= Alec Head =

French horse trainer and breeder (1924–2022)

Alec Head (31 July 1924 – 22 June 2022) was a French horse trainer and breeder.

Head was the owner of Haras du Quesnay, located near Deauville. A descendant of the trainers who founded the English Racing Colony in Chantilly, Oise, Head's grandfather was a jockey-turned-trainer, as was his father William Head who was a very successful jockey, trainer, and owner in both flat racing and steeplechase events.

Alec Head's horses won The Derby and the Prix de l'Arc de Triomphe.

In 2018, interviewed about his career, he spoke about starting out as a jockey in 1942:

"We raced through the war and it was tough, and I used to bicycle everywhere. The Germans would go to the races as well, so racing continued but a lot of the courses were shut, so they organised Flat and Jumps meetings at the few that were open, such as Auteuil and Maisons-Laffitte".
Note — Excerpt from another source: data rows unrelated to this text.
Lemma same_save : mrel same saveCoordinationLocked.
Proof. apply mrel_save; intros; by apply same_frame. Qed.
Lemma same_expire now : mrel same (expireCoordinationLocked now).
Proof. intros s. by apply same_frame. Qed.
Hint Resolve same_save same_expire : same.
Ltac same_solve :=
  mrel_steps; try solve [ auto with same | by apply same_frame ].

Lemma same_checkFence l fence now : mrel same (checkFence l fence now).
Proof. unfold checkFence. same_solve. Qed.
Lemma same_requireMutationFence l fence now now' : mrel same (requireMutationFence l fence now now').
Proof. unfold requireMutationFence, checkFence. same_solve. Qed.
Lemma same_generationTransaction l g e : mrel same (generationTransaction l g e).
Proof. unfold generationTransaction. same_solve. Qed.
Lemma same_putTopology l raw : mrel same (putTopology l raw).
Proof.
  intros s. unfold final, putTopology. repeat case_match; by apply same_frame.
Qed.
Lemma same_forgetTopology l : mrel same (forgetTopology l).
Proof.
  intros s. unfold final, forgetTopology. repeat case_match; by apply same_frame.
Qed.
Lemma same_releaseOperation l id : mrel same (releaseOperation l id).
Proof. unfold releaseOperation. same_solve. Qed.
Lemma same_acquireOperation l k b : mrel same (acquireOperation l k b).
Proof. unfold acquireOperation. same_solve. Qed.
Lemma same_acquireRecoveryOperation l d t y now :
  mrel same (acquireRecoveryOperation l d t y now).
Proof. unfold acquireRecoveryOperation. same_solve. Qed.
Lemma same_releaseOverlayClaims l vnis : mrel same (releaseOverlayClaims l vnis).
Proof. unfold releaseOverlayClaims. same_solve. Qed.
Lemma same_restoreOverlayClaims l fence vnis : mrel same (restoreOverlayClaims l fence vnis).
Proof. unfold restoreOverlayClaims. same_solve. Qed.
Lemma same_rememberTopology l top mode u w : mrel same (rememberTopology l top mode u w).
Proof. unfold rememberTopology. same_solve. Qed.
Lemma same_forgetRecords l : mrel same (forgetRecords l).
Proof. unfold forgetRecords. same_solve. Qed.
Lemma same_promote l fence vnis now : mrel same (promoteOverlayReservations l fence vnis now).
Proof.
  unfold promoteOverlayReservations, checkFence. same_solve.
  generalize false. induction vnis as [|v vnis IH]; intros b; simpl; same_solve.
Qed.
Lemma same_rollbackAdoptions k l adopted prior :
  mrel same (rollbackLegacyAdoptionsLocked k l adopted prior).
Proof.
  intros s. unfold final, rollbackLegacyAdoptionsLocked.
  match goal with |- context [saveCoordinationLocked ?s1] => set (s1' := s1) end.
  pose proof (same_save s1') as Hq. unfold final in Hq.
  destruct (saveCoordinationLocked s1') as [s2 [?|?]]; simpl in *;
    (etransitivity; [|done]; by apply same_frame).
Qed.
Lemma same_adoptAll k l fence prior legacy adopted :
  mrel same (adoptAll k l fence prior legacy adopted).
Proof.
  revert adopted. induction legacy as [|vni legacy IH]; intros adopted; simpl; same_solve.
  apply same_rollbackAdoptions.
Qed.
Lemma same_expireAndCheck l fence now : mrel same (expireAndCheck l fence now).
Proof. unfold expireAndCheck, checkFence. same_solve. Qed.
Lemma same_reserveOverlays k req now : mrel same (reserveOverlays k req now).
Proof.
  unfold reserveOverlays. same_solve; [apply same_expireAndCheck|apply same_adoptAll].
Qed.
Lemma same_noteEphemeralLease l owner ttl generation now :
  mrel same (noteEphemeralLease l owner ttl generation now).
Proof. unfold noteEphemeralLease, putEphemeral. same_solve. Qed.
Lemma same_forgetEphemeralLease l : mrel same (forgetEphemeralLease l).
Proof. unfold forgetEphemeralLease, putEphemeral. same_solve. Qed.
Lemma same_refuseMutationIfHeld l token now : mrel same (refuseMutationIfHeld l token now).
Proof.
  unfold refuseMutationIfHeld. same_solve. unfold dropLapsedHold. repeat case_match; by apply same_frame.
Qed.
End Same.
#[export] Hint Resolve same_save same_expire same_checkFence same_requireMutationFence
  same_generationTransaction same_putTopology same_forgetTopology same_releaseOperation
  same_acquireOperation same_acquireRecoveryOperation same_releaseOverlayClaims
  same_restoreOverlayClaims same_rememberTopology same_forgetRecords same_promote
  same_reserveOverlays same_noteEphemeralLease same_forgetEphemeralLease
  same_refuseMutationIfHeld : frame.

(** A step that leaves the records alone keeps what is read from them. *)
Lemma kept_same {A} (P : Server -> Prop) lab `{!Views P lab} (m : M A) :
  mrel (unchanged (labView lab)) m -> mrel (kept P) m.
Proof. intros Hm s Hs. by apply (views s _ (Hm s)). Qed.

(** ** Steps that update the open transaction

    [Migrates P lab]: [P] survives the migration of a legacy inventory, which
    settles a committed transaction. *)
Class Migrates (P : Server -> Prop) (lab : string) := {
  migrates_views :: Views P lab;
  migrates s s' cur : P s -> Inventories (coord s) !! lab = Some cur ->
    invSchema cur < overlayInventorySchema -> gCommitted (genOf s' lab) = gCommitted (genOf s lab) ->
    transactions s' !! lab = transactions s !! lab \/
    (exists tx, transactions s !! lab = Some tx /\ txCommitted tx = true /\
       transactions s' !! lab = None) -> P s'
}.

(** A status migrates a legacy inventory; that settles only a transaction
    that is already committed. *)
Section Migrates.
Context (P : Server -> Prop) (lab : string) `{HP : !Migrates P lab}.
Lemma kept_storeUpgraded upgraded : mrel (kept P) (storeUpgraded lab upgraded).
Proof.
  unfold storeUpgraded. apply mrel_get_bind. intros s Hs.
  destruct (Inventories (coord s) !! lab) as [cur|] eqn:Hcur; [|done].
  destruct (Z.leb_spec overlayInventorySchema (invSchema cur)) as [|Hold]; [done|].
  unfold final, mbind, SE_bind, modify, try_catch. cbn zeta.
  match goal with |- context [saveCoordinationLocked ?t] => set (s0 := t) end.
  pose proof (same_save lab s0) as Hv. unfold final in Hv.
  destruct (saveCoordinationLocked s0) as [s1 [[]|e]] eqn:Esave; simpl in Hv |- *.
  - apply (migrates s s1 cur); [done..| |]; injection Hv as Ht Hg Hi; rewrite ?Ht, ?Hg;
      subst s0; unfold genOf, generations, transactions, lookup_or; simpl; repeat case_match;
      simpl; rewrite ?lookup_insert_eq, ?lookup_delete_eq; eauto;
      repeat match goal with H : _ && _ = true |- _ => apply andb_true_iff in H as [? ?] end; eauto.
  - apply (views s); [|done].
    unfold labView, genOf, generations, transactions, restoreEntry, lookup_or. simpl.
    rewrite lookup_partial_alter_eq, !lookup_insert_eq, Hcur. done.
Qed.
Head died on 22 June 2022, at the age of 97.

==Haras du Quesnay==
Head undertook extensive restoration of the facilities and in 1959 brought in the farm's first stallion. Over the years he and his wife Ghislaine developed Haras du Quesnay into one of the leading stud farms in France, with horses acquired from across Europe and the United States. The farm would be home to prominent sires and broodmares.

In the 1960s, Head reportedly was training 140 horses, the majority being owned by Pierre Wertheimer or the Aga Khan IV.